Task objective: Restate word for word the lines of the entries below, starting with the line that holds "(crew_returns garbled_diagnosis))" and ending with the line that holds "[recently_betted], [pick_markets], [calculate_bet_amount]", and no others.

Given data:
────────

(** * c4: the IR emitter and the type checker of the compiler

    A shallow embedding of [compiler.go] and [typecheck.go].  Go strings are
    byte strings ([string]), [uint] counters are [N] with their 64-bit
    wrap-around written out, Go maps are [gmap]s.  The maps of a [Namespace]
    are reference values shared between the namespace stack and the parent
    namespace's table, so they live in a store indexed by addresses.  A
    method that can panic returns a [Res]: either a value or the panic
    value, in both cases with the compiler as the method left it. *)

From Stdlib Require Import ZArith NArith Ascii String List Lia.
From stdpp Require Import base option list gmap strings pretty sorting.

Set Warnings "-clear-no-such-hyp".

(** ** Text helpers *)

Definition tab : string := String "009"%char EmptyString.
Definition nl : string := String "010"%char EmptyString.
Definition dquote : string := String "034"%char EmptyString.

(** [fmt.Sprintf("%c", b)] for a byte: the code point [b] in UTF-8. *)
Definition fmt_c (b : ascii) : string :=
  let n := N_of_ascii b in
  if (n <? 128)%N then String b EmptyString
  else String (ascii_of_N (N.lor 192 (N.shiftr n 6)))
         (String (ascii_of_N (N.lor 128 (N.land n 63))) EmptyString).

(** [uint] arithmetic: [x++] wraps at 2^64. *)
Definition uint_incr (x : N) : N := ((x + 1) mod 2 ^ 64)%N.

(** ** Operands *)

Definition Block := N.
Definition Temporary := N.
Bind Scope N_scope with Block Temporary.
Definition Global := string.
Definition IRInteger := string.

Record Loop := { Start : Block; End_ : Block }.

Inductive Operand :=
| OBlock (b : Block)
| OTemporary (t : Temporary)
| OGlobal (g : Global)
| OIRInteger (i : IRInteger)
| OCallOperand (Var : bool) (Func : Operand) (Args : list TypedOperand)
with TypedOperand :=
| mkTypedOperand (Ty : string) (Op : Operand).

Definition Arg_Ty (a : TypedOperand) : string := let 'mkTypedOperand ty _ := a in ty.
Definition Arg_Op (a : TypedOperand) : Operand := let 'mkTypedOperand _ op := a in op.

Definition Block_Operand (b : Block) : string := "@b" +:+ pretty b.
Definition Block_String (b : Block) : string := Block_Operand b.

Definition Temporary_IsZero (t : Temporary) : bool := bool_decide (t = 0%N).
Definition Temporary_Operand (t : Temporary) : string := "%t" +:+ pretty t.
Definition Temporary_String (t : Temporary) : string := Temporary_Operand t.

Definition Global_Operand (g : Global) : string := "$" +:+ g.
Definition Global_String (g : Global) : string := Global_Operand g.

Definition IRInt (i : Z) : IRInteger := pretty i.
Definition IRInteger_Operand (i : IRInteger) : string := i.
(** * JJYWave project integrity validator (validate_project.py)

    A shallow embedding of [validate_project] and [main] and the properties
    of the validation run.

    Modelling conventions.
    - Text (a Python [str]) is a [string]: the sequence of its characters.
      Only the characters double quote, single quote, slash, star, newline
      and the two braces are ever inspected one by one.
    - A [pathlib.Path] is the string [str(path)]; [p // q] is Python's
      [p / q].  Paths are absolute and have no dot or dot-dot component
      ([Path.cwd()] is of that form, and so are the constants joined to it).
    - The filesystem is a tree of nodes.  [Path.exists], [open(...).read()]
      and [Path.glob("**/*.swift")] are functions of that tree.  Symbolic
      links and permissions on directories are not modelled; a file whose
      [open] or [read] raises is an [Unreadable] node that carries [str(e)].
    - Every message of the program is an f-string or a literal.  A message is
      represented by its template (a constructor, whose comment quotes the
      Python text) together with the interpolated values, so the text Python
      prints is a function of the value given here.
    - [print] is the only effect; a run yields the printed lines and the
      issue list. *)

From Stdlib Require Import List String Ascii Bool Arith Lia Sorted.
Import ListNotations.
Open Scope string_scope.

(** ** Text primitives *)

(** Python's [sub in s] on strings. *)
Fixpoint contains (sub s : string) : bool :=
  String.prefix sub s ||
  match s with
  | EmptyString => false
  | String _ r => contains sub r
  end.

────────

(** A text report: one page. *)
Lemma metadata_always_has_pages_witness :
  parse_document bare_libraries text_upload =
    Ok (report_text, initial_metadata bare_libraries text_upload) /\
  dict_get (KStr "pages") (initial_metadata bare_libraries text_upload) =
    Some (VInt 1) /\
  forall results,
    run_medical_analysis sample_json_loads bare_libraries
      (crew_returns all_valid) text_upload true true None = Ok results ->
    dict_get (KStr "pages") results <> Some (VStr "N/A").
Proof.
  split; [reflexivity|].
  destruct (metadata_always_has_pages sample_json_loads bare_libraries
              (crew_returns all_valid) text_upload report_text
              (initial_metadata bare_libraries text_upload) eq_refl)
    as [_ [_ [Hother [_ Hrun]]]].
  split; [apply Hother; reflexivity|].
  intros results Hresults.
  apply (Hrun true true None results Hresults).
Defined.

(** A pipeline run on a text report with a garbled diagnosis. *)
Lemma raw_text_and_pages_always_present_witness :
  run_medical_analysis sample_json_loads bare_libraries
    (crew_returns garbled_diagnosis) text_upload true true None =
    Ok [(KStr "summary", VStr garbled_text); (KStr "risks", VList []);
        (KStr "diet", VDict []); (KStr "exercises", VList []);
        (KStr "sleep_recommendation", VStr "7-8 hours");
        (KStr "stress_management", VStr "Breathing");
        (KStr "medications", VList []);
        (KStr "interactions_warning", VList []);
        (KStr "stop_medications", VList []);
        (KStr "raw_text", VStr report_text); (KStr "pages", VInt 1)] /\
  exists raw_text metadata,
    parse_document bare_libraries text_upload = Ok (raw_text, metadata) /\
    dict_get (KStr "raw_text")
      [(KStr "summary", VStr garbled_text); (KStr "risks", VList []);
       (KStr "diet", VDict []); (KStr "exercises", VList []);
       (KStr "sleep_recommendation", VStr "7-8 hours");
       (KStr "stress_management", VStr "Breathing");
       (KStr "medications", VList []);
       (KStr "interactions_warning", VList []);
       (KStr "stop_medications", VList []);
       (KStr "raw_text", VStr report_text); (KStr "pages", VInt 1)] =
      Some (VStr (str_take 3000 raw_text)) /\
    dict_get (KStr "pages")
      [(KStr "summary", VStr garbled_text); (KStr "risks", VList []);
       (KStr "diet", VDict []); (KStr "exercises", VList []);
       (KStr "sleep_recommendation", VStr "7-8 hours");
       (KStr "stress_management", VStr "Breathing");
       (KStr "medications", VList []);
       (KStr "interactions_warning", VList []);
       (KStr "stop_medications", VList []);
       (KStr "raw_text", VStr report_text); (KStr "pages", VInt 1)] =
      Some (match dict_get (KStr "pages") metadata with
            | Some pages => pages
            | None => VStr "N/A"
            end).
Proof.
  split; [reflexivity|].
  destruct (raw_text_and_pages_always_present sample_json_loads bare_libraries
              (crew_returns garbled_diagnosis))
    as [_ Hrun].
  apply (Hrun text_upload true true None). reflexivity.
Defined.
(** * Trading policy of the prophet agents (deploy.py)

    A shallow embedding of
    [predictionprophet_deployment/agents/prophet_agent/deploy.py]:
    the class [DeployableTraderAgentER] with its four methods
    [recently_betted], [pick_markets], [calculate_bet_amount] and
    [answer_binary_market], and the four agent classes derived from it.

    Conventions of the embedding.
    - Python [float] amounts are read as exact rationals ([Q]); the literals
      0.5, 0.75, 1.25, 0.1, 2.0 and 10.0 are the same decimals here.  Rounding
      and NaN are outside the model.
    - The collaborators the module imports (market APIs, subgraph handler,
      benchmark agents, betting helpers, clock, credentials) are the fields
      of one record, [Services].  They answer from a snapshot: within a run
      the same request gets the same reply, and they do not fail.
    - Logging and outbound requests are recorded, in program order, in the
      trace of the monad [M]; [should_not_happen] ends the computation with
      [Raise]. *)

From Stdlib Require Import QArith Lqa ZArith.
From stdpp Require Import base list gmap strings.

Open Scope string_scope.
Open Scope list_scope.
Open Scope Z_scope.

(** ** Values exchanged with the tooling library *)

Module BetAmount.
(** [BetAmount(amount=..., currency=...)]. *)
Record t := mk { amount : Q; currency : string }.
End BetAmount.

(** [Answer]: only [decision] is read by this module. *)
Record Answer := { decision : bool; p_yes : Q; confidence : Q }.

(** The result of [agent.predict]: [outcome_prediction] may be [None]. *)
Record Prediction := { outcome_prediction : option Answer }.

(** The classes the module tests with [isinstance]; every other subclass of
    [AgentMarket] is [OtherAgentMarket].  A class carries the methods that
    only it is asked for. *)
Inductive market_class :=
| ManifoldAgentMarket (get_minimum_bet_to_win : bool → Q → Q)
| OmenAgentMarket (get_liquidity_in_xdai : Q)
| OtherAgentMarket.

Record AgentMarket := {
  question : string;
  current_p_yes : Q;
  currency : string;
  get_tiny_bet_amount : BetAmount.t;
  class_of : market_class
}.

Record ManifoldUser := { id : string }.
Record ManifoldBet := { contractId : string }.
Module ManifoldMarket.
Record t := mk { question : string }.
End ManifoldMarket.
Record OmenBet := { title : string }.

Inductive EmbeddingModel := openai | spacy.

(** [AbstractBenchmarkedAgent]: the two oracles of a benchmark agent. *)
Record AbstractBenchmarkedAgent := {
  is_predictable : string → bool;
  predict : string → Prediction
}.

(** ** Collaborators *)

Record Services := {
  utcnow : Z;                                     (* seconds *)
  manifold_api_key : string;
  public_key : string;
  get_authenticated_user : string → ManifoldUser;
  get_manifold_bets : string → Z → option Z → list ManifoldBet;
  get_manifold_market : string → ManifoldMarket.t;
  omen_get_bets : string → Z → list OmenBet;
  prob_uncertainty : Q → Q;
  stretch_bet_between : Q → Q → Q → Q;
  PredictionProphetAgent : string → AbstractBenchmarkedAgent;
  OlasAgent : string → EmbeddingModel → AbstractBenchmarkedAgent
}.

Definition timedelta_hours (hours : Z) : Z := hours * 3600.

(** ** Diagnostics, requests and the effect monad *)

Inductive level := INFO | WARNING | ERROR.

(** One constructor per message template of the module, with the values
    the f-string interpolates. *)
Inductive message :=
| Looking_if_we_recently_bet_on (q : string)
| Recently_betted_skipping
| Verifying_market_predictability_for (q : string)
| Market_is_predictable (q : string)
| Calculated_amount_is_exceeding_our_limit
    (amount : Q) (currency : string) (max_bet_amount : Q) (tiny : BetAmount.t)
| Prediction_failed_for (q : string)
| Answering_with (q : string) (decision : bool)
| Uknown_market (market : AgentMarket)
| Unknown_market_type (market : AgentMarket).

────────

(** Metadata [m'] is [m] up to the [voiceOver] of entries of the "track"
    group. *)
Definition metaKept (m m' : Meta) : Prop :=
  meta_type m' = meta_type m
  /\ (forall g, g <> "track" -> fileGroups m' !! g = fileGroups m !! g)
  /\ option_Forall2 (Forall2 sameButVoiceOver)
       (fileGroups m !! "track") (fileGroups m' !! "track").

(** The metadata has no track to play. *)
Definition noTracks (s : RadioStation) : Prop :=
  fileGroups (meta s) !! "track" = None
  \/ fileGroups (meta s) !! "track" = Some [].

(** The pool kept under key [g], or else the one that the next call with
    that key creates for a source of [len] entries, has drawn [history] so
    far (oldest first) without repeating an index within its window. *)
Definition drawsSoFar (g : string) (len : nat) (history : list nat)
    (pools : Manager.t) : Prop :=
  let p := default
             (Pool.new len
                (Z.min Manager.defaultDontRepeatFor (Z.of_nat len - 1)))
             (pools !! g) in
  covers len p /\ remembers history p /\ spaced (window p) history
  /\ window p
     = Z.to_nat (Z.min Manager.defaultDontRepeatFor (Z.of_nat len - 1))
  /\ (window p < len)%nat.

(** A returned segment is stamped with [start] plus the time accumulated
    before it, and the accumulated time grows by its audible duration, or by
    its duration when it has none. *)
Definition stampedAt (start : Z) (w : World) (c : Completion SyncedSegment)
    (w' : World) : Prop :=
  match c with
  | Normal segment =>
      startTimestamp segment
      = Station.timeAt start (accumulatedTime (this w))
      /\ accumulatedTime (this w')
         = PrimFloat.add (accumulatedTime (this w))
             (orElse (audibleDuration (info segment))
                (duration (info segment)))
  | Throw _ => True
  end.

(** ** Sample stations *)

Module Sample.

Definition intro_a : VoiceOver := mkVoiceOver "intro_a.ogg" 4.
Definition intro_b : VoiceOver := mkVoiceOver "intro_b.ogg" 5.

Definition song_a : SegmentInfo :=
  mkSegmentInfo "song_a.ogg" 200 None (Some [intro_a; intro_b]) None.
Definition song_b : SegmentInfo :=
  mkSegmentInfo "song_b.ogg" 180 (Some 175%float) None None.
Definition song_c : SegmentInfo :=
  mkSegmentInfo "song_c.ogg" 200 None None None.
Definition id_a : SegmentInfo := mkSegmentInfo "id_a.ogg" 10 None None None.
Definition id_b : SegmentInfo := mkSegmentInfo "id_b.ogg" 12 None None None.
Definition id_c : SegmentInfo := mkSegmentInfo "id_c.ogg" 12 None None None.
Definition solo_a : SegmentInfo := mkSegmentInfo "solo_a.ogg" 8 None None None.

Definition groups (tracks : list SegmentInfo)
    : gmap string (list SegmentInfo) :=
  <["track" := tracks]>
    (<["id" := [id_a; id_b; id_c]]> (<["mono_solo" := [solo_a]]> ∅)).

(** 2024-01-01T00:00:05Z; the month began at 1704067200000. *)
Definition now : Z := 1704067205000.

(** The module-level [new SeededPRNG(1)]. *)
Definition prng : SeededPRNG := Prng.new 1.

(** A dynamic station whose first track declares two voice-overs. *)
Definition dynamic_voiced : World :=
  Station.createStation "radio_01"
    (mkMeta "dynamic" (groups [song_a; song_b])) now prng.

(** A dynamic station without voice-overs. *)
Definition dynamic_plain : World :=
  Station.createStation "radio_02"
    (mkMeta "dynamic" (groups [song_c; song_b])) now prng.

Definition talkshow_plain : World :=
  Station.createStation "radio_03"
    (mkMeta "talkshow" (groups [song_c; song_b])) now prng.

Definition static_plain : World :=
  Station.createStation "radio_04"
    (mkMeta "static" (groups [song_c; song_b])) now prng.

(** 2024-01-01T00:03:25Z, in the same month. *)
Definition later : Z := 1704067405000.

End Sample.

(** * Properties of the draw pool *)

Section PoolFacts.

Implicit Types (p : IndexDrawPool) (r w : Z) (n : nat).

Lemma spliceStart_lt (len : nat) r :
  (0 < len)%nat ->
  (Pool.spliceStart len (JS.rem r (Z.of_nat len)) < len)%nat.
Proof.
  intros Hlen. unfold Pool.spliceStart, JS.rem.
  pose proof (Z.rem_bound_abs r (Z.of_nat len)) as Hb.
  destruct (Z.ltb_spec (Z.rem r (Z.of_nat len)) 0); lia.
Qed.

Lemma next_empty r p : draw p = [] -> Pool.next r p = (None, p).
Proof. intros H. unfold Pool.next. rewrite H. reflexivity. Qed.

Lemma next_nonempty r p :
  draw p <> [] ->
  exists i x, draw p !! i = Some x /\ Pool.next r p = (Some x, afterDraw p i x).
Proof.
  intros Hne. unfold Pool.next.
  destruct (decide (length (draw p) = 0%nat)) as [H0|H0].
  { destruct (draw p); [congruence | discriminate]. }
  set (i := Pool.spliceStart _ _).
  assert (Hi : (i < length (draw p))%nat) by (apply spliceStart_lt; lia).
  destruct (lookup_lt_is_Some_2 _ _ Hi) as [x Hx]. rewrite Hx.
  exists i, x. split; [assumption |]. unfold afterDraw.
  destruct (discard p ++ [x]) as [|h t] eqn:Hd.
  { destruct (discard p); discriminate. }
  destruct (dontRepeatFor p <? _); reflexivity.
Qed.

────────

Your response:
              (crew_returns garbled_diagnosis))
    as [_ Hrun].
  apply (Hrun text_upload true true None). reflexivity.
Defined.
(** * Trading policy of the prophet agents (deploy.py)

    A shallow embedding of
    [predictionprophet_deployment/agents/prophet_agent/deploy.py]:
    the class [DeployableTraderAgentER] with its four methods
    [recently_betted], [pick_markets], [calculate_bet_amount] and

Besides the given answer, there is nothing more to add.